Molly's monologue contains facts and emotions that force us to revise our previous perspective of her and her marriage. For example, Bloom's mental list of Molly's infidelities in Episode Seventeen is here shown to be wildly incorrect Boylan is Molly's first sexual infidelity, and it has occurred only after more than ten sexless years (and perceived lack of affection) with Bloom. Molly's thoughts offer a new perspective: it is Bloom who has been compromising her, and his own infidelities call his easy judgment of Molly as unfaithful into question.

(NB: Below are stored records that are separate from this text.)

(* ===== verification/EvaluationQueueFacts.v ===== *)
(** Facts about the evaluation queue that its properties, the worker's and the
    system's share: the row invariant and its preservation by every transaction,
    runs of the commands, the outcomes of a claim, and recovery. *)
From Stdlib Require Import ZArith Lia String.
From stdpp Require Import prelude strings gmap sorting.
From S2P Require Import Prelude PyFloat PyStr Domain Database Ownership EvaluationQueue.
Import EvaluationRepository.

(** * The invariant *)

(** The columns a status determines. *)
Definition status_columns (r : Evaluation) : Prop :=
  match e_status r with
  | E_QUEUED => e_worker_id r = None /\ e_started_at r = None
                /\ e_completed_at r = None /\ e_score r = None
  | E_RUNNING => is_Some (e_worker_id r) /\ is_Some (e_started_at r)
                 /\ e_completed_at r = None /\ e_score r = None /\ 1 <= e_attempt_count r
  | E_SUCCEEDED => is_Some (e_completed_at r) /\ is_Some (e_score r)
                   /\ e_failure_reason r = None /\ 1 <= e_attempt_count r
  | E_FAILED => is_Some (e_completed_at r) /\ e_score r = None
                /\ is_Some (e_failure_reason r) /\ 1 <= e_attempt_count r
  end.

Definition row_wf (k : uuid) (r : Evaluation) : Prop :=
  e_id r = k /\ evaluation_check r = true /\ status_columns r.

(** Every row is stored under its identifier, satisfies the CHECK constraints,
    and has the columns its status calls for; the bypass counter is counted
    from zero. *)
Definition queue_wf (db : Db) : Prop :=
  (forall k r, evaluations db !! k = Some r -> row_wf k r)
  /\ (forall s, scheduler_state db = Some s -> 0 <= sch_light_bypass_count s).

(** What a transaction may do to one row. *)
Definition same_job (r r' : Evaluation) : Prop :=
  e_id r' = e_id r /\ e_submission_id r' = e_submission_id r
  /\ e_created_at r' = e_created_at r /\ e_evaluation_mode r' = e_evaluation_mode r
  /\ e_deadline_at r' = e_deadline_at r.

Inductive row_change : Evaluation -> Evaluation -> Prop :=
| rc_claim now w r :
    e_status r = E_QUEUED -> row_change r (claimed now w r)
| rc_running r r' :
    e_status r = E_RUNNING -> same_job r r' -> e_attempt_count r' = e_attempt_count r ->
    evaluation_check r' = true -> status_columns r' ->
    (e_status r' = E_RUNNING -> e_worker_id r' = e_worker_id r
                                /\ e_workload_class r' = e_workload_class r) ->
    row_change r r'.

Definition new_row (k : uuid) (r : Evaluation) : Prop :=
  row_wf k r /\ e_status r = E_QUEUED /\ e_attempt_count r = 0.

(** [rows_evolve old new]: the evaluations table changed by changes of rows and
    new queued rows only. *)
Definition rows_evolve (old new : gmap uuid Evaluation) : Prop :=
  forall k, match old !! k, new !! k with
            | Some r, Some r' => r' = r \/ row_change r r'
            | None, Some r' => new_row k r'
            | None, None => True
            | Some _, None => False
            end.

Lemma has_status_true st r : has_status st r = true <-> e_status r = st.
Proof. unfold has_status. by rewrite bool_decide_eq_true. Qed.

Lemma has_status_false st r : has_status st r = false <-> e_status r <> st.
Proof. unfold has_status. by rewrite bool_decide_eq_false. Qed.

Lemma rows_evolve_refl t : rows_evolve t t.
Proof. intros k. destruct (t !! k); auto. Qed.

Lemma rows_evolve_insert t k r r' :
  t !! k = Some r -> row_change r r' -> rows_evolve t (<[k := r']> t).
Proof.
  intros Hk Hc k'. destruct (decide (k' = k)) as [->|Hne].
  - rewrite Hk, lookup_insert_eq. auto.
  - rewrite lookup_insert_ne by done. apply rows_evolve_refl.
Qed.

However, though Molly gets the final say, her perspective is also dramatized as fallible, specifically through her meditations on Stephen, which are misinformed and idealized. Molly fantasizes about Stephen's humility, friendliness, and cleanliness three characteristics that do not apply to Stephen as we have seen him. This technique does not demonstrate Molly's individual misperception, as much as the lesson of perspective in Ulysses: no single character's perspective will be sufficient to pass judgment. Though Molly's feelings toward Bloom oscillate wildly throughout her monologue, as the episode comes to a close, her thoughts center more on Bloom and Stephen-Rudy and less on Boylan and other suitors. The sexual desire prevalent through her monologue becomes more evidently underwritten with a compatible desire for the intimacy of the family structure. Molly's mental return to the scene on Howth that Bloom has also thought of several times today shows the power of memory to provide a source of continued intimacy between them, even if her final yes may be in reference to Mulvey or Bloom. This uncertainty is characteristic of Joyce's endings, and it serves to remind us that we have witnessed only a single day in the lives of the Blooms progress may have been made in their estranged marriage, but there certainly was not a complete turnaround. On the other hand, the unrestrained affirmation and joy of the final lines cannot be denied.